Excerpted records below:

(* ===== verification/TlsMitm.v ===== *)
(** TLS interception (src/vm-frontend/src/tls_mitm.rs): the certificates of the
    intercepting authority, and the two ends of an intercepted connection, one
    towards the guest and one towards the upstream host.

    The TLS protocol is rustls and the certificates are rcgen, neither part of
    the sources: their operations are fields of classes, and what the program
    relies on is stated as laws over ghost histories of the bytes on either side
    of a connection. An I/O error stands where the source has its text. *)

From stdpp Require Import base option list numbers strings gmap.
From Stdlib Require Import ZArith Lia Ascii String.
From S2P Require Import Prelude RustIo RustStr.

Local Open Scope string_scope.
Local Open Scope list_scope.
Local Open Scope Z_scope.

Module TlsMitm.

Inductive TlsMitmError :=
| Io (error : io_error)
| InvalidCa (error : string)
| InvalidHost (error : string)
| CertificateGeneration (error : string)
| NativeRoots (error : string)
| UnsupportedSigningKey (error : string)
| Tls (error : string)
| PlaintextWrite (error : string + io_error).

(** ** The interface of rustls *)

Record IoState := mkIoState { tls_bytes_to_write : Z; plaintext_bytes_to_read : Z }.

(** A connection of rustls, of either role. [reader_read] is a read of
    [reader()] into a buffer of the given size, [writer_write] a write to
    [writer()], [write_tls] returns what it appends to a vector.

    [decrypted] is the application data the peer sent, as far as it is decrypted,
    [read_out] the part of it that was read, [plain_in] the application data
    accepted for the peer, [tls_out] the TLS bytes handed out and [tls_queue]
    those waiting to be. *)
Class TlsConnection (C : Type) := {
  read_tls : C -> list byte -> io_result Z * C;
  process_new_packets : C -> result IoState string * C;
  reader_read : C -> Z -> io_result (list byte) * C;
  writer_write : C -> list byte -> io_result Z * C;
  wants_write : C -> bool;
  write_tls : C -> io_result (list byte) * C;
  is_handshaking : C -> bool;
  decrypted : C -> list byte;
  read_out : C -> list byte;
  plain_in : C -> list byte;
  tls_queue : C -> list byte;
  tls_out : C -> list byte
}.

Class TlsConnectionLaws (C : Type) `{TlsConnection C} : Prop := {
  (** Bytes from the peer are buffered until they are processed. *)
  read_tls_keeps c bs r c' : read_tls c bs = (r, c') ->
    decrypted c' = decrypted c /\ read_out c' = read_out c /\ plain_in c' = plain_in c /\
    tls_out c' = tls_out c;
  process_keeps c r c' : process_new_packets c = (r, c') ->
    (exists more, decrypted c' = decrypted c ++ more) /\ read_out c' = read_out c /\
    plain_in c' = plain_in c /\ tls_out c' = tls_out c;
  read_prefix c : exists rest, decrypted c = read_out c ++ rest;
  (** There is no application data before the handshake is over. *)
  handshaking_no_data c : is_handshaking c = true -> decrypted c = [];
  (** Reading stops, with nothing or with [WouldBlock], only when everything
      decrypted was read. *)
  reader_ok c n bs c' : 0 < n -> reader_read c n = (Ok bs, c') ->
    len bs <= n /\ read_out c' = read_out c ++ bs /\ decrypted c' = decrypted c /\
    plain_in c' = plain_in c /\ tls_out c' = tls_out c /\
    (bs = [] -> read_out c = decrypted c);
  reader_err c n e c' : 0 < n -> reader_read c n = (Err e, c') ->
    read_out c' = read_out c /\ decrypted c' = decrypted c /\ plain_in c' = plain_in c /\
    tls_out c' = tls_out c /\ (error_kind e = WouldBlock -> read_out c = decrypted c);
  wants_write_spec c : wants_write c = true <-> tls_queue c <> [];
  (** Writing to a vector takes some of what is queued. *)
  write_tls_ok c bs c' : write_tls c = (Ok bs, c') ->
    tls_queue c = bs ++ tls_queue c' /\ (tls_queue c <> [] -> bs <> []) /\
    tls_out c' = tls_out c ++ bs /\ decrypted c' = decrypted c /\
    read_out c' = read_out c /\ plain_in c' = plain_in c;
  write_tls_err c e c' : write_tls c = (Err e, c') ->
    tls_out c' = tls_out c /\ decrypted c' = decrypted c /\
    read_out c' = read_out c /\ plain_in c' = plain_in c;
  (** A write that finds the buffer full accepts nothing and changes nothing; it
      never reports [WouldBlock]. *)
  writer_ok c bs n c' : writer_write c bs = (Ok n, c') ->
    0 <= n <= len bs /\ plain_in c' = plain_in c ++ ztake n bs /\
    decrypted c' = decrypted c /\ read_out c' = read_out c /\ tls_out c' = tls_out c /\
    (n = 0 -> tls_queue c' = tls_queue c);
  writer_err c bs e c' : writer_write c bs = (Err e, c') ->
    error_kind e <> WouldBlock /\ plain_in c' = plain_in c /\
    decrypted c' = decrypted c /\ read_out c' = read_out c /\ tls_out c' = tls_out c
}.

Class Rustls := {
  ServerConfig : Type;
  ClientConfig : Type;
  ServerName : Type;
  ServerConnection : Type;
  ClientConnection : Type;
  server_tls :: TlsConnection ServerConnection;
  client_tls :: TlsConnection ClientConnection;
  ServerConnection_new : ServerConfig -> result ServerConnection string;
  ClientConnection_new : ClientConfig -> ServerName -> result ClientConnection string;
  ServerName_try_from : string -> result ServerName string;
  (** The name of the [ClientHello], once it was received. *)
  connection_server_name : ServerConnection -> option string
}.

(** A new connection has carried no application data and no TLS bytes. *)
Definition fresh_tls {C} `{TlsConnection C} (c : C) : Prop :=
  decrypted c = [] /\ read_out c = [] /\ plain_in c = [] /\ tls_out c = [].

Class RustlsLaws `{Rustls} : Prop := {
  server_laws :: TlsConnectionLaws ServerConnection;
  client_laws :: TlsConnectionLaws ClientConnection;
  server_new_fresh config c : ServerConnection_new config = Ok c -> fresh_tls c;
  client_new_fresh config name c : ClientConnection_new config name = Ok c -> fresh_tls c
}.

(** ** A connection of either role

    The source has each of these functions twice, for [ServerConnection] and for
    [ClientConnection]; the bodies are the same. *)

Definition TLS_FEED_CHUNK_SIZE : Z := 1024.

(** [slice::chunks]. *)
Fixpoint chunks_loop {A} (fuel : nat) (n : Z) (l : list A) : list (list A) :=
  match fuel, l with
  | S fuel, _ :: _ => ztake n l :: chunks_loop fuel n (zdrop n l)
  | _, _ => []
  end.
Definition chunks {A} (n : Z) (l : list A) : list (list A) := chunks_loop (List.length l) n l.

Section Connection.
Context {C : Type} `{TlsConnection C}.

(** The rounds of [read_plaintext] are bounded by what there is to read. *)
Fixpoint read_plaintext_loop (fuel : nat) (c : C) (plaintext : list byte)
  : exec (result (list byte) TlsMitmError * C) :=
  match fuel with
  | O => Panic
  | S fuel =>
      match reader_read c (16 * 1024) with
      | (Ok [], c) => Ret (Ok plaintext, c)
      | (Ok bs, c) => read_plaintext_loop fuel c (plaintext ++ bs)
      | (Err error, c) =>
          if bool_decide (error_kind error = WouldBlock) then Ret (Ok plaintext, c)
          else Ret (Err (Io error), c)
      end
  end.

Definition read_plaintext (c : C) : exec (result (list byte) TlsMitmError * C) :=
  read_plaintext_loop (S (List.length (decrypted c))) c [].

(** The rounds of [drain_tls_writes] are bounded by what is queued. *)
Fixpoint drain_tls_loop (fuel : nat) (c : C) (output : list byte)
  : exec (result (list byte) TlsMitmError * C) :=
  match fuel with
  | O => Panic
  | S fuel =>
      if wants_write c then
        match write_tls c with
        | (Err error, c) => Ret (Err (Io error), c)
        | (Ok [], c) => Ret (Ok output, c)
        | (Ok bs, c) => drain_tls_loop fuel c (output ++ bs)
        end
      else Ret (Ok output, c)
  end.

Definition drain_tls_writes (c : C) : exec (result (list byte) TlsMitmError * C) :=
  drain_tls_loop (S (List.length (tls_queue c))) c [].

(** [process_server_packets_until_idle] and its client twin; [rounds] is the
    [0..32] of the loop. *)
Fixpoint process_packets_loop (rounds : nat) (c : C) (plaintext tls_to_peer : list byte)
  : exec (result (list byte * list byte) TlsMitmError * C) :=
  match rounds with
  | O => Ret (Ok (plaintext, tls_to_peer), c)
  | S rounds =>
      match process_new_packets c with
      | (Err error, c) => Ret (Err (Tls error), c)
      | (Ok state, c) =>
          let! (r, c) := read_plaintext c in
          match r with
          | Err error => Ret (Err error, c)
          | Ok new_plaintext =>
              let! (r, c) := drain_tls_writes c in
              match r with
              | Err error => Ret (Err error, c)
              | Ok new_tls =>
                  let made_progress :=
                    negb (bool_decide (new_plaintext = [])) || negb (bool_decide (new_tls = [])) in
                  let plaintext := plaintext ++ new_plaintext in
                  let tls_to_peer := tls_to_peer ++ new_tls in
                  if negb made_progress && (tls_bytes_to_write state =? 0)
                     && (plaintext_bytes_to_read state =? 0)
                  then Ret (Ok (plaintext, tls_to_peer), c)
                  else process_packets_loop rounds c plaintext tls_to_peer
              end
          end
      end
  end.

Definition process_packets_until_idle (c : C)
  : exec (result (list byte * list byte) TlsMitmError * C) :=
  process_packets_loop 32 c [] [].

(** The loop over the chunks in [read_guest_tls] and [read_upstream_tls]. *)
Fixpoint feed_chunks (c : C) (pieces : list (list byte)) (plaintext tls_to_peer : list byte)
  : exec (result (list byte * list byte) TlsMitmError * C) :=
  match pieces with
  | [] => Ret (Ok (plaintext, tls_to_peer), c)
  | chunk :: rest =>
      match read_tls c chunk with
      | (Err error, c) => Ret (Err (Io error), c)
      | (Ok _, c) =>
          let! (r, c) := process_packets_until_idle c in
          match r with
          | Err error => Ret (Err error, c)
          | Ok (chunk_plaintext, chunk_tls) =>
              feed_chunks c rest (plaintext ++ chunk_plaintext) (tls_to_peer ++ chunk_tls)
          end
      end
  end.

Definition feed (c : C) (bytes : list byte)
  : exec (result (list byte * list byte) TlsMitmError * C) :=
  feed_chunks c (chunks TLS_FEED_CHUNK_SIZE bytes) [] [].

(** The loop of [write_server_plaintext_streaming] and its client twin, on the
    bytes from [offset] on. A round that accepts nothing empties the queue, so
    that the next such round is the last. *)
Fixpoint write_plaintext_loop (role : string) (fuel : nat) (c : C) (bytes output : list byte)
  : exec (result (list byte) TlsMitmError * C) :=
  match fuel with
  | O => Panic
  | S fuel =>
      if bool_decide (bytes = []) then
        let! (r, c) := drain_tls_writes c in
        Ret (let? drained := r in Ok (output ++ drained), c)
      else
        match writer_write c bytes with
        | (Ok count, c) =>
            let! (r, c) := drain_tls_writes c in
            match r with
            | Err error => Ret (Err error, c)
            | Ok drained =>
                if count =? 0 then
                  if bool_decide (drained = [])
                  then Ret (Err (PlaintextWrite (inl ("rustls " ++ role ++ " writer made no progress")%string)), c)
                  else write_plaintext_loop role fuel c bytes (output ++ drained)
                else write_plaintext_loop role fuel c (zdrop count bytes) (output ++ drained)
            end
        | (Err error, c) =>
            if bool_decide (error_kind error = WouldBlock) then
              let! (r, c) := drain_tls_writes c in
              match r with
              | Err error => Ret (Err error, c)
              | Ok drained => write_plaintext_loop role fuel c bytes (output ++ drained)
              end
            else Ret (Err (PlaintextWrite (inr error)), c)
        end
  end.

Definition write_plaintext_streaming (role : string) (c : C) (bytes : list byte)
  : exec (result (list byte) TlsMitmError * C) :=
  write_plaintext_loop role (2 * List.length bytes + 2) c bytes [].

End Connection.

(** ** The two ends of an intercepted connection *)

Record GuestTlsRead := mkGuestRead { guest_plaintext : list byte; tls_to_guest : list byte }.
Record TlsUpstreamRead := mkUpstreamRead { upstream_plaintext : list byte; tls_to_upstream : list byte }.

Section Sessions.
Context `{Rustls}.

Record GuestTlsSession := mkGuestTls { server : ServerConnection }.
Record TlsUpstreamSession := mkUpstreamTls { client : ClientConnection }.

Definition GuestTlsSession_new (server_config : ServerConfig)
  : result GuestTlsSession TlsMitmError :=
  let? server := map_err Tls (ServerConnection_new server_config) in Ok (mkGuestTls server).

Definition read_guest_tls (s : GuestTlsSession) (bytes : list byte)
  : exec (result GuestTlsRead TlsMitmError * GuestTlsSession) :=
  let! (r, server) := feed (server s) bytes in
  Ret (let? (plaintext, tls) := r in Ok (mkGuestRead plaintext tls), mkGuestTls server).

Definition write_guest_plaintext (s : GuestTlsSession) (bytes : list byte)
  : exec (result (list byte) TlsMitmError * GuestTlsSession) :=
  let! (r, server) := write_plaintext_streaming "server" (server s) bytes in
  Ret (r, mkGuestTls server).

Definition guest_is_handshaking (s : GuestTlsSession) : bool := is_handshaking (server s).
Definition server_name (s : GuestTlsSession) : option string := connection_server_name (server s).
(** The rounds of [read_available] each read at least a byte, so [max_bytes]
    bounds them. *)
Fixpoint read_available_loop (fuel : nat) (c : C) (events : list TcpProxyEvent)
  (handle : SocketHandle) (max_bytes : Z) (collected : list byte)
  : exec (UpstreamRead * C * list TcpProxyEvent) :=
  match fuel with
  | O => Panic
  | S fuel =>
      if len collected <? max_bytes then
        let remaining := max_bytes - len collected in
        match read c (Z.min remaining (64 * 1024)) with
        | (Ok [], c) =>
            Ret (if bool_decide (collected = []) then UpstreamClosed else Data collected, c, events)
        | (Ok bs, c) => read_available_loop fuel c events handle max_bytes (collected ++ bs)
        | (Err error, c) =>
            if bool_decide (error_kind error = WouldBlock) then
              Ret (if bool_decide (collected = []) then UpstreamWouldBlock else Data collected,
                   c, events)
            else
              Ret (if bool_decide (collected = []) then UpstreamFailed else Data collected,
                   c, events ++ [UpstreamReadFailed handle error])
        end
      else Ret (Data collected, c, events)
  end.

Definition read_available (c : C) (events : list TcpProxyEvent) (handle : SocketHandle)
  (max_bytes : Z) : exec (UpstreamRead * C * list TcpProxyEvent) :=
  let max_bytes := Z.max max_bytes 1 in
  read_available_loop (S (Z.to_nat max_bytes)) c events handle max_bytes [].

(** What was read from upstream, on to the guest. *)
Definition relay_upstream (p : pump) (handle : SocketHandle) (now : Z) (upstream_writable : bool)
  (upstream_bytes : list byte) : exec pump :=
  let s := p_session p in
  if bool_decide (action (decision s) = InterceptHttps) then
    match upstream_tls s with
    | None => push_tls_failed p handle now (Tls "upstream TLS is not initialized")
    | Some upstream_tls =>
        let! (r, upstream_tls) := read_upstream_tls upstream_tls upstream_bytes in
        let p := with_session p (set_upstream_tls s upstream_tls) in
        match r with
        | Err error => push_tls_failed p handle now error
        | Ok upstream_read =>
            let! (go_on, p) :=
              write_or_buffer_tls p handle now upstream_writable (tls_to_upstream upstream_read) in
            if negb go_on then Ret p
            else
              let p :=
                if upstream_tls_ready (p_session p) then p
                else with_session p (set_ready (p_session p) (negb (upstream_is_handshaking upstream_tls))) in
              let! p :=
                if upstream_writable then
                  let! p := flush_pending_https_plaintext p handle now in
                  drain_upstream_tls_writes p handle now
                else Ret p in
              if bool_decide (upstream_plaintext upstream_read = []) then Ret p
              else
                match guest_tls (p_session p) with
                | None => Ret (push p (TlsMitmUnavailable handle (destination (p_session p))))
                | Some guest_tls =>
                    let! (r, guest_tls) :=
                      write_guest_plaintext guest_tls (upstream_plaintext upstream_read) in
                    let p := with_session p (set_guest_tls (p_session p) guest_tls) in
                    match r with
                    | Err error => push_tls_failed p handle now error
                    | Ok bytes => send_guest_buffered p handle now bytes SendUpstreamPayload
                    end
                end
        end
    end
  else send_guest_buffered p handle now upstream_bytes SendUpstreamPayload.

(** The loop body of [process_gateway_with_readiness] once the session exists;
    [true] when the session is removed. *)
Definition serve_session (client_config : option ClientConfig) (readiness : TcpProxyReadiness)
  (p : pump) (handle : SocketHandle) (now : Z) : exec (bool * pump) :=
  let! p := flush_pending_guest_bytes p handle now SendUpstreamPayload in
  if negb (bool_decide (pending_guest_bytes (p_session p) = [])) then Ret (false, p)
  else
    let! (r, g) := recv_tcp_session (p_gateway p) handle in
    let p := with_gateway p g in
    match r with
    | Err error => Ret (false, push p (GuestReadFailed handle error))
    | Ok guest_bytes =>
        let! p :=
          if bool_decide (guest_bytes = []) then Ret p
          else process_guest_payload client_config p handle guest_bytes now
                 (writable readiness handle) in
        let! p := flush_pending_guest_bytes p handle now SendUpstreamPayload in
        if negb (bool_decide (pending_guest_bytes (p_session p) = [])) then Ret (false, p)
        else
          let! p :=
            if writable readiness handle then
              let! p := flush_pending_https_plaintext p handle now in
              let! p := drain_upstream_tls_writes p handle now in
              flush_pending_upstream_bytes p handle now
            else Ret p in
          if readable readiness handle then
            let s := p_session p in
            let! (r, c, events) :=
              read_available (connection s) (p_events p) handle
                (limit_guest_bytes (session_limits s)) in
            let p := mkPump (set_connection s c) (p_gateway p) events in
            match r with
            | Data bytes =>
                let! p := relay_upstream p handle now (writable readiness handle) bytes in
                Ret (false, p)
            | UpstreamWouldBlock => Ret (false, p)
            | UpstreamClosed | UpstreamFailed =>
                let! (_, g) := close_tcp_session (p_gateway p) handle now in
                Ret (true, with_gateway p g)
            end
          else Ret (false, p)
    end.

(** ** A pass over the sessions of the gateway *)

(** The loop body from the lookup of the session on. *)
Definition visit_session (readiness : TcpProxyReadiness) (b : TcpProxyBridge) (g : VmnetGateway)
  (events : list TcpProxyEvent) (handle : SocketHandle) (now : Z)
  : exec (TcpProxyBridge * VmnetGateway * list TcpProxyEvent) :=
  match sessions b !! handle with
  | None => Ret (b, g, events)
  | Some s =>
      let! (removed, p) :=
        serve_session (tls_client_config b) readiness (mkPump s g events) handle now in
      Ret (with_sessions b (if removed : bool then delete handle (sessions b)
                            else <[handle := p_session p]> (sessions b)),
           p_gateway p, p_events p)
  end.

Definition process_active (readiness : TcpProxyReadiness) (b : TcpProxyBridge) (g : VmnetGateway)
  (events : list TcpProxyEvent) (active : GuestTcpSessionRef) (now : Z)
  : exec (TcpProxyBridge * VmnetGateway * list TcpProxyEvent) :=
  let handle := ref_handle active in
  if negb (bool_decide (session_state (ref_session active) = State.Established))
  then Ret (b, g, events)
  else
    match destination_from_session (ref_session active) with
    | None => Ret (b, g, events)
    | Some destination =>
        match sessions b !! handle with
        | Some _ => visit_session readiness b g events handle now
        | None =>
            if bool_decide (handle ∈ pending_connects b) then Ret (b, g, events)
            else
              match plan_connect b handle destination (policy g) with
              | PlanEvent event => Ret (b, g, events ++ [event])
              | PlanPending pending =>
                  let '(r, k) := connect (connector b) (pending_destination pending) in
                  let! (done, b, g, events) :=
                    complete_connect (with_connector b k) g pending r now events in
                  match done with
                  | Err _ => Ret (b, g, events)
                  | Ok _ => visit_session readiness b g events handle now
                  end
              end
        end
    end.

Fixpoint process_all (readiness : TcpProxyReadiness) (active : list GuestTcpSessionRef) (now : Z)
  (b : TcpProxyBridge) (g : VmnetGateway) (events : list TcpProxyEvent)
  : exec (TcpProxyBridge * VmnetGateway * list TcpProxyEvent) :=
  match active with
  | [] => Ret (b, g, events)
  | a :: rest =>
      let! (b, g, events) := process_active readiness b g events a now in
      process_all readiness rest now b g events
  end.

(** The handles of the established sessions, [active_handles] of the source. *)
Definition established (active : list GuestTcpSessionRef) : gset SocketHandle :=
  list_to_set (map ref_handle
    (filter (fun a => session_state (ref_session a) = State.Established) active)).

Definition process_gateway_with_readiness (b : TcpProxyBridge) (g : VmnetGateway) (now : Z)
  (readiness : TcpProxyReadiness)
  : exec (list TcpProxyEvent * TcpProxyBridge * VmnetGateway) :=
  let! active := active_tcp_sessions g in
  let active_handles := established active in
  let b := with_pending b (pending_connects b ∩ active_handles) in
  let! (b, g, events) := process_all readiness active now b g [] in
  Ret (events,
       with_sessions b (filter (fun hs => hs.1 ∈ active_handles) (sessions b)), g).

Definition process_gateway (b : TcpProxyBridge) (g : VmnetGateway) (now : Z)
  : exec (list TcpProxyEvent * TcpProxyBridge * VmnetGateway) :=
  process_gateway_with_readiness b g now readiness_all.

End Proxy.

(** ** Facts *)

Section Facts.
Context `{SmolStack} `{!SmolStackLaws} `{SmolWire} `{!SmolWireLaws} `{Ipv4NetOps}.
Context `{Rustls} `{!RustlsLaws} `{HttpParser} `{Dns.HickoryOps} {W : Type}.
Context (exchange : W -> Dns.Message -> result Dns.Message Dns.DnsUpstreamError * W).
Context {K C : Type} `{TcpUpstreamConnector K C} `{Read C} `{Write C}.
Context (received sent : C -> list byte) `{!DuplexLaws C received sent}.
Local Notation VmnetGateway := (VmnetGateway (W := W)).
Local Notation UpstreamSession := (UpstreamSession (C := C)).
Local Notation TcpProxyBridge := (TcpProxyBridge (K := K) (C := C)).
Local Notation pump := (pump (W := W) (C := C)).
Implicit Types g : VmnetGateway.
Implicit Types s : UpstreamSession.
Implicit Types p : pump.

(** What has passed the two TLS connections of an intercepted session. *)
Definition guest_view {A} (f : ServerConnection -> list A) s : list A :=
  match guest_tls s with Some t => f (server t) | None => [] end.
Definition upstream_view {A} (f : ClientConnection -> list A) s : list A :=
  match upstream_tls s with Some t => f (client t) | None => [] end.

(** Bytes a function holds in a variable, on their way to a buffer: to the guest,
    to the upstream connection, to the upstream TLS connection and from it. *)
Record hands := mkHands {
  for_guest : list byte; for_upstream : list byte;
  for_plaintext : list byte; from_plaintext : list byte }.
Definition empty_handed : hands := mkHands [] [] [] [].

(** The traffic of a session since a moment of reference, at which the streams
    had carried [base_*]: [to_guest] was given to the TCP socket and [from_guest]
    taken from it, [from_host] was read from the upstream connection and
    [to_host] written to it.

    A session that is not intercepted as HTTPS passes on exactly what it reads.
    An intercepted one sends nothing but the output of its two TLS connections,
    passes on what upstream sent, decrypted, in order, and loses nothing of what
    the guest sent. *)
Record base := mkBase {
  base_enqueued : list byte; base_delivered : list byte;
  base_received : list byte; base_sent : list byte }.

Definition https s : Prop := action (decision s) = InterceptHttps.

Definition ledger (hd : hands) s (to_guest from_guest from_host to_host : list byte) : Prop :=
  if decide (https s) then
    guest_view tls_out s = to_guest ++ pending_guest_bytes s ++ for_guest hd /\
    upstream_view tls_out s = to_host ++ pending_upstream_bytes s ++ for_upstream hd /\
    guest_view read_out s ≡ₚ
      upstream_view plain_in s ++ pending_upstream_plaintext s ++ for_plaintext hd /\
    upstream_view read_out s = guest_view plain_in s ++ from_plaintext hd
  else
    from_host = to_guest ++ pending_guest_bytes s ++ for_guest hd /\
    from_guest = to_host ++ pending_upstream_bytes s ++ for_upstream hd.

Definition flow_since (b0 : base) (hd : hands) g (h : SocketHandle) s : Prop :=
  exists to_guest from_guest from_host to_host,
    streams (tcp_core g) h =
      Some (base_enqueued b0 ++ to_guest, base_delivered b0 ++ from_guest) /\
    received (connection s) = base_received b0 ++ from_host /\
    sent (connection s) = base_sent b0 ++ to_host /\
    ledger hd s to_guest from_guest from_host to_host.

End of Excerpted records.

_Exercise brief_
State how many lines in the entries hold "each". Nothing should come before or after the number.

_Task response_
2